Monday, April 30, 2018

Basic References -


 
 
T-1, Hour Zero.
Happy Monday. Welcome to the Knowledge Issue Point.
 
I don't care if you can stand at the position of attention, walk in a straight line, shine your boots, or salute. (It's nice, in some settings, moderately helpful with gaggles of dazed newbs for getting them from Point A to Point B without getting run over by traffic, and it does teach maggots discipline and attention to detail, but intrinsically, it's window dressing. If you can't pay attention without someone screaming in your ear, wear clean clothes, feed yourself, and wash your nasty @$$ without someone making you do it, nothing I write here will help you. Ever.)

Neither do I, at this moment, care to impart one single whit of martial history, customs of the service, military ranks, or other arcana. Nor cover a host of PC SJW happy horseshit we currently drop around our current services' recruits' necks, like a boat anchor to a drowning man.

Because the best discipline, the kind that matters, is self-discipline.

If you can master that, grab a bucket, or a thumb drive, proceed to the Issue Point, and draw your Knowledge ration for the next phase of training.

Books are our friends. I know this because someone told me that when I was about three years old, and it's stuck like glue to me to good effect ever since. The books below will get you through tough times, and may very well save your life, and not by stopping a bullet when you carry one of them in your shirt pocket. Until you manage to move The Knowledge below from your computer to your brain housing group, and then become able to muster it to your feet and fingertips like a frickin' Jedi master, it's just random electrons.

It's up to you to make it transition from thumb drive to brains to fingers.

These will not teach you everything (though it may feel like it sometimes), and in many cases they'll give you tons more than you need to know, including about a lot of stuff you don't need to know, strictly speaking.
But they contain most of what you do need, and give you room to grow, should you choose (or be forced to by necessity), beyond the bare basics.

Additional references, from a variety of sources, will follow as necessary, but this basic ration contains 99% of everything to be covered in the notional two-week period I outlined yesterday, and in fact contains about the same percentage (and much more beyond that) of what every recruit gets in the Army or Marine Corps in several weeks to months of Basic training.

People who get to some level of Jedi mastery of it are what the military calls sergeants, chief petty officers, and officers, which is not anything to ever be ashamed of.

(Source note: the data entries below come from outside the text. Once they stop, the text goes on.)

Lemma protocol_spec name path p :
  rethrow path (StringToEndpointProtocol name) = inl p ↔ named_protocol name p.
Proof.
  unfold rethrow, StringToEndpointProtocol, named_protocol. repeat case_bool_decide; subst;
    (split; [intros [= <-]; tauto|]); intros [[E ->]|[[E ->]|[E ->]]]; done.
Qed.

Lemma proxy_spec path i n p : parse_proxy path i n = inl p ↔ describes_proxy n p.
Proof.
  unfold parse_proxy, describes_proxy, ReadOptionalProtocol. rewrite fallible_bind_inl. split.
  - intros ([] & (m & -> & Hk)%allowed_spec & (pr & Hpr & (a & Ha & [= <-])%fallible_bind_inl)%fallible_bind_inl).
    exists m. split; [done|]. split; [done|]. apply required_spec in Ha as (na & Hna & ->).
    split; [by eauto|]. rewrite optional_spec in Hpr. destruct (given m "protocol"); cbn in Hpr.
    + by apply protocol_spec in Hpr.
    + by injection Hpr as <-.
  - intros (m & -> & Hk & (na & Hna & Ea) & Hp). exists tt. split; [apply allowed_spec; eauto|].
    rewrite fallible_bind_inl. exists (proxy_protocol p). split.
    + rewrite optional_spec. destruct (given m "protocol"); cbn.
      * by apply protocol_spec.
      * by rewrite Hp.
    + rewrite fallible_bind_inl. exists (proxy_address p). split; [|by destruct p].
      apply required_spec. eauto.
Qed.

(** A server with the STUN server a file may give it. *)
Definition with_stun (c : ServerConfig) (host : string) (port : Z) : ServerConfig :=
  c <| stun_server_host := host |> <| stun_server_port := port |>.
(** The enumerators of [ServerType], from 0.  A number that is none of them is
    treated like [None] by every [switch] over the type. *)
Definition type_code (t : ServerType) : Z :=
  match t with NoServer => 0 | NameServer => 1 | MasterServer => 2 | GameServer => 3 end.
Definition type_of (z : Z) : ServerType :=
  if z =? 1 then NameServer else if z =? 2 then MasterServer
  else if z =? 3 then GameServer else NoServer.

Definition proxy_fields (p : ProxyConfig) : carrier proxy_ty :=
  (protocol_code (proxy_protocol p), (proxy_address p, tt)).
Definition proxy_of (x : carrier proxy_ty) : ProxyConfig :=
  let '(protocol, (address, _)) := x in mkProxyConfig (protocol_of protocol) address.

Definition server_fields (s : ServerConfig) : carrier server_ty :=
  (type_code (config_type s), (config_port s, (config_allow_unsolicited s,
   (config_subprocess s, (is_routing_only s, (stun_server_host s, (stun_server_port s,
   (external_address s, (proxy_fields <$> proxies s, tt))))))))).
Definition server_of (x : carrier server_ty) : ServerConfig :=
  let '(t, (port, (unsolicited, (subprocess, (routing, (host, (stun_port,
        (address, (ps, _))))))))) := x in
  mkServerConfig (type_of t) port unsolicited subprocess routing host stun_port address
    (proxy_of <$> ps).

Definition http_fields (h : HttpServerConfig) : carrier http_ty :=
  (http_enabled h, (http_address h, (http_port h, tt))).
Definition http_of (x : carrier http_ty) : HttpServerConfig :=
  let '(enabled, (address, (port, _))) := x in mkHttpConfig enabled address port.

Definition config_fields (c : ServerManagerConfig) : carrier config_ty :=
  (server_fields <$> servers c, (enable_ipv6 c, (no_banner c, (cfg_max_connections c,
   (cfg_max_game_peers c, (tick_time_budget c, (settings_database_path c,
   (http_fields <$> http c, tt)))))))).
Definition config_of (x : carrier config_ty) : ServerManagerConfig :=
  let '(ss, (ipv6, (banner, (connections, (peers, (budget, (path, (h, _)))))))) := x in
  mkManagerConfig (server_of <$> ss) ipv6 banner connections peers budget path (http_of <$> h).

(** [options.max_depth] *)
Definition default_max_depth : nat := 64.

(** ** The two ends *)

(** <src/server_manager.cpp:1202-1202 ServerManager::setup_subprocess>
    The connections to subprocesses, by port.  Where a port has one it stays,
    and the new one is closed at the end of the call. *)
Definition try_emplace (subprocesses_ : gmap Z IPC) (port : Z) (ipc : IPC) : IPC :=
  default ipc (subprocesses_ !! port).
(* ===== verification/ServiceScenarios.v ===== *)
(** * The theorems about processes and services at concrete inputs

    A configuration file with two servers, the codec at a structure of every
    kind of field, a batch, and connections of the HTTP server. *)

From S2P Require Import Prelude Values Ipc ServerManager PfrCodec Yaml Configuration ConfigSpec Subprocess HttpBatch HttpServer.
Open Scope Z_scope.

Import TreeSer.

(** ** The codec *)

(** A pair of a map and an optional variant, with an array beside them. *)
Definition sample_ty : Ty :=
  TyTuple (TCons (TyPair (TyMap TyString (TyOther U16)) (TyOptional (TyVariant
      (TCons TyBool (TCons (TyVector (TyEnum U8)) TNil)))))
    (TCons (TyArray 2 (TyOther I8)) TNil)).
Definition sample_object : carrier sample_ty :=
  (([("a", 65535); ("b", 0)], Some (inr (inl [1; 2]))), ([-128; 127], tt)).

Lemma codec_roundtrip_witness :
  ∃ v, encode 64 sample_ty sample_object "$" 0 = inl v ∧
       decode 64 sample_ty v "$" 0 = inl sample_object.
Proof.
  apply (codec_roundtrip 64 sample_ty sample_object "$" "$").
  - reflexivity.
  - cbn. repeat split; try lia; repeat constructor; cbn; try lia; set_solver.
  - cbn. lia.
Defined.

(** Too deep for the decoder though not for the encoder: an array takes one
    more level on the way back. *)
Example array_too_deep :
  (∃ v, encode 1 (TyArray 1 (TyOther U16)) [7] "$" 0 = inl v ∧
        decode 1 (TyArray 1 (TyOther U16)) v "$" 0
          = inr (mkError "$[0]" "maximum nesting depth exceeded")).
Proof. eexists. split; [reflexivity|]. by vm_compute. Qed.

(** ** The configuration *)

#[local] Existing Instance two_transports.

Definition zeroed (w : Z) (p : string) : Z := 0.

Definition game_server : Node :=
  MapNode [("external_address", ScalarNode "h:5056"); ("port", ScalarNode "5056");
           ("proxies", SequenceNode [MapNode [("address", ScalarNode "ws://h:9091");
                                              ("protocol", ScalarNode "WebSocket")]]);
           ("subprocess", ScalarNode "yes")].
Definition master_server : Node :=
  MapNode [("external_address", ScalarNode "h:5055"); ("port", ScalarNode "5055")].
Definition root_entries : list (string * Node) :=
  [("CCU", ScalarNode "100");
   ("HTTP", MapNode [("enabled", ScalarNode "true"); ("port", ScalarNode "5088")]);
   ("MaxGamePeers", ScalarNode "16");
   ("Servers", MapNode [("GameServer", SequenceNode [game_server]);
                        ("MasterServer", SequenceNode [master_server])])].

Definition game_config : ServerConfig :=
  mkServerConfig GameServer 5056 false true false "" 19302 "h:5056"
    [mkProxyConfig (H := two_transports) true "ws://h:9091"].
Definition master_config : ServerConfig :=
  mkServerConfig MasterServer 5055 false false false "" 19302 "h:5055" [].
Definition sample_config : ServerManagerConfig :=
  mkManagerConfig [game_config; master_config] true false 0 16 2000 ""
    (Some (mkHttpConfig true "0.0.0.0" 5088)).

Lemma sample_parsed : parse_config zeroed (MapNode root_entries) = inl sample_config.
Proof. by vm_compute. Qed.

Lemma zeroed_range w p : 0 ≤ w → 0 ≤ zeroed w p < 2 ^ w.
Proof. intros Hw. unfold zeroed. pose proof (Z.pow_pos_nonneg 2 w). lia. Qed.

Lemma root_ordered m : MapNode root_entries = MapNode m → ordered m.
Proof. intros [= <-]. repeat constructor. Defined.

(** The same file with a key that is not known. *)
Definition mistyped : list (string * Node) := ("Banner"%string, ScalarNode "100") :: root_entries.
Lemma mistyped_ordered m : MapNode mistyped = MapNode m → ordered m.
Proof. intros [= <-]. repeat constructor. Defined.

Lemma parse_config_ok_witness :
  describes zeroed root_entries sample_config ∧ config_ok sample_config ∧
  ∀ c, parse_config zeroed (MapNode mistyped) ≠ inl c.
Proof.
  destruct (parse_config_ok zeroed (MapNode root_entries) sample_config root_ordered) as [Hd Hok].
  destruct (proj1 Hd sample_parsed) as (m & [= <-] & Hm). split; [exact Hm|].
  split; [exact (Hok zeroed_range sample_parsed)|]. intros c Hc.
  destruct (parse_config_ok zeroed (MapNode mistyped) c mistyped_ordered) as [Hd' _].
  destruct (proj1 Hd' Hc) as (m & [= <-] & [Hk _ _ _ _ _ _ _ _ _]).
  specialize (Hk "Banner"%string ltac:(left)). revert Hk. by rewrite !elem_of_cons, elem_of_nil.
Defined.

(** The limit of 100 in the file is not the limit that is used. *)
Lemma connection_limit_read_witness :
  parse_config zeroed (MapNode root_entries) = inl sample_config ∧
  cfg_max_connections sample_config = zeroed 32 "MaxConnections".
Proof.
  split; [exact sample_parsed|].
  refine (connection_limit_read zeroed root_entries sample_config _ sample_parsed).
  repeat constructor.
Defined.

(** ** A subprocess *)

#[local] Instance bool_protocol : ProtocolCode (H := two_transports) := {|
  protocol_int := U8;
  protocol_code := (Z.b2z : @ServerProtocol two_transports → Z);
  protocol_of := (λ z, z =? 1) : Z → @ServerProtocol two_transports |}.
#[local] Instance bool_protocol_law : ProtocolCodeLaw.
Proof. split. by intros []. Qed.

Definition parent_end : IPC := mkIPC 9 10 [] [].
Definition child_end : IPC := mkIPC 10 (-1) [] [].

Lemma sample_ok : config_ok sample_config.
Proof. repeat split; try lia; repeat constructor; try done; cbn; lia. Qed.

Lemma sample_distinct : distinct (servers sample_config).
Proof. apply (bool_decide_unpack _). by vm_compute. Qed.

Lemma subprocess_inherits_witness :
  ∃ v child,
    setup_subprocess (construct sample_config child_end) ∅ game_config true (Some parent_end)
    = ({[config_port game_config := mkIPC 9 (-1) [] []]}, Some 10, Some v) ∧
    receive_config v = inl child ∧
    setup (configs_ (construct child child_end)) = [Listen (child_server game_config game_config)].
Proof.
  destruct (subprocess_inherits sample_config child_end ∅ game_config parent_end child_end
    sample_ok sample_distinct) as (v & child & Hv & Ht & Hc & Hs & _).
  - by left.
  - exists v, child. split; [|done]. specialize (Ht (lookup_empty _)).
    destruct (setup_subprocess _ _ _ _ _) as [tf w]. cbn in Ht, Hv. by subst tf w.
Defined.

(** ** A batch *)

(** A JSON library for the examples: pointers of one index of a digit. *)
#[local] Instance sample_json : JsonLib := {|
  json_at j p :=
    match j, p with
    | JArray l, String _ (String d EmptyString) =>
        match l !! Z.to_nat (code_of d - 48) with Some j => inl j | None => inr "out of range" end
    | _, EmptyString => inl j
    | _, _ => inr "unresolved"
    end;
  json_dump _ := inl "json";
  json_parse _ := inr "syntax";
  json_error m := m |}.

(** A router that lists two rooms and describes each by its path. *)
Definition sample_route (method path : string) : fallible string Json :=
  if bool_decide (path = "/rooms") then inl (JArray [JString "r1"; JString "r2"])
  else if bool_decide (path = "/none") then inr "Endpoint not found"
  else inl (JString path).

Definition step_of (path : string) : Json := JObject [("path", JString path)].

Lemma plain_batch_is_serial_witness :
  execute_batch sample_route
    (JObject [("steps", JArray [step_of "/rooms"; step_of "/none"; step_of "/x"])])
  = (Responses [ok_response 0 (JArray [JString "r1"; JString "r2"]);
                error_response 1 "Endpoint not found"],
     [("GET", "/rooms"); ("GET", "/none")]).
Proof.
  refine (plain_batch_is_serial sample_route _ [("GET", "/rooms"); ("GET", "/none"); ("GET", "/x")]
    _ _); [|cbn; lia].
  apply Forall2_cons_2; [by split|]. apply Forall2_cons_2; [by split|].
  apply Forall2_cons_2; [by split|]. apply Forall2_nil_2.
Defined.

(** A wildcard makes one request for each element. *)
Example wildcard_batch :
  execute_batch sample_route
    (JObject [("steps", JArray [step_of "/rooms"; step_of "/room/{$steps/0/*}/info"])])
  = (Responses [ok_response 0 (JArray [JString "r1"; JString "r2"]);
                ok_response 1 (JArray [JString "/room/r1/info"; JString "/room/r2/info"])],
     [("GET", "/rooms"); ("GET", "/room/r1/info"); ("GET", "/room/r2/info")]).
Proof. by vm_compute. Qed.

(** ** Connections *)

#[local] Instance sample_http : HttpLib := {|
  parse_raw_http _ := Some (mkRequest "GET" "/style.css" "");
  build_time := "today"; index_html := "i"; stats_html := "s"; style_css := "body{}";
  prometheus_metrics := "" |}.

Definition routed (method path : string) : Routed := OutOfRange "Endpoint not found".
Definition blank_line : string := newline +:+ newline.

(** A request arrives, the socket takes ten bytes of the answer, then the rest. *)
Definition sample_rounds : list (Z * list Z * Answers) :=
  [(1, [5], mkAnswers (-1) (λ _, Received blank_line) (λ _, Sent 10));
   (2, [], mkAnswers (-1) (λ _, RecvWouldBlock) (λ _, Sent 1000))].

Lemma connection_answers_once_witness :
  let '(c, wire) := run_client routed sample_rounds
    (mkClient 5 "" "" false false false 0) "" in
  shutdown_sent c = true ∧ wire ≠ "" ∧
  ∃ replies, wire +:+ write_buffer c = joined replies ∧
    replies_to routed (request_buffer c) replies.
Proof.
  destruct (run_client routed sample_rounds (mkClient 5 "" "" false false false 0) "")
    as [c wire] eqn:E.
  destruct (connection_answers_once routed sample_rounds 5 0 c wire E)
    as (_ & replies & Hw & Hr & _).
  split; [apply (f_equal (shutdown_sent ∘ fst)) in E; revert E; by vm_compute|].
  split; [|by exists replies].
  intros ->. apply (f_equal snd) in E. revert E. by vm_compute.
Defined.

Fixpoint chars (n : nat) : string :=
  match n with O => EmptyString | S n => "x" +:+ chars n end.

Definition full_client : HttpClient :=
  mkClient 5 (chars (Z.to_nat MAX_PAYLOAD_SIZE)) "" false true false 0.
Definition flood : list (Z * list Z * Answers) :=
  [(1, [5], mkAnswers (-1) (λ _, Received "y") (λ _, Sent 1000));
   (2, [5], mkAnswers (-1) (λ _, Received "y") (λ _, Sent 1000))].

Lemma flooding_grows_buffer_witness :
  let '(c, wire) := run_client routed flood full_client "" in
  wire = "" ∧ size_of (write_buffer c) = 2 * size_of too_large.
Proof.
  pose proof (flooding_grows_buffer routed flood full_client "" "y" eq_refl
    ltac:(vm_compute; reflexivity)
    ltac:(repeat split; try (vm_compute; discriminate); by left)) as Hf.
  destruct (run_client routed flood full_client "") as [c wire].
  destruct Hf as (Hw & _ & Hs). split; [exact Hw|]. rewrite Hs. reflexivity.
Defined.

Lemma server_keeps_books_witness :
  ∃ s, rtc (server_step routed) (mkServer 3 [] [], ∅) (s, {[7]}) ∧
       NoDup (fd <$> clients_ s) ∧ 7 ∈ fd <$> clients_ s.
Proof.
  assert (rtc (server_step routed) (mkServer 3 [] [], ∅)
    (mkServer 3 [mkClient 7 "" "" false false false 1] [], {[7]})) as Hrun.
  { apply rtc_once. 
    pose proof (server_round routed (mkServer 3 [] []) ∅ [3] 1
      (mkAnswers 7 (λ _, RecvWouldBlock) (λ _, SendWouldBlock)) _ _ ltac:(cbn; set_solver) eq_refl)
      as Hstep.
    exact Hstep. }
  destruct (server_keeps_books routed 3 _ _ Hrun) as (_ & Hn & Hr & _).
  eexists. split; [exact Hrun|]. split; [exact Hn|]. apply Hr. set_solver.
Defined.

Using these below, I'll point to specific chapters, sections, pages, etc. as I break it down into bite-sized chunks.
All of these links are active as of today, and since they only cost electrons, you'd be a fool not to download them, and put them on flash drives, at a minimum. Some/most of them can be purchased in dead-tree format from the GPO, many have been bootlegged as-is and sold by other companies over the counter at brick-and-mortar bookstores, and on Amazon, and you can also take your flash drive stick to Fed-Ex/Kinko's to burn your own copies, and it's completely legal. Hell, you paid for this stuff with your taxes.
But for one example, the current survival manual below is over 600 pages. That's $24 or more at the copy center, by itself. (But if I could take just one book into the wilderness with me in a gallon-sized ziplok baggie...)
If you find current copies of any of these at gun shows and swap meets, and for a reasonable price, I'd grab them.
Older versions, anything from about 1980 onwards, are generally worth the trouble as well.

But with this link list, you can get your hands on them for mouseclicks, plus the bandwidth and time.

And you should.

Someone forward-thinking might want to put the lot of them on flash drives, to have them handy to hand out to like-minded individuals, if they thought they might need others to have them in hand on some future day.

And yet again, getting the book, or even memorizing it, won't make you an expert. You need real-world application. But this is where you get the knowledge to apply in the first place.



FM 21-20 Physical Fitness Training (1998)

You can also use the following for the most current manual, but the download was horrendously slow:
FM 7-22 Army Physical Readiness Training (October 2012)

FM 21-18 Foot Marches (April 2017)

FM 4-25.11 First Aid (December 2002)

Tactical Combat Casualty Care (December 2017)

DD Form 1380 - TCCC casualty card (June 2014)

FM 23-9 Rifle Marksmanship M-16A1/2/3/4/M4 (April 2003)
MCRP 3-01A USMC Rifle Marksmanship (October 2012) - thanks Badger!

MCRP 8-10.3 Pistol Marksmanship M9 (January 2016)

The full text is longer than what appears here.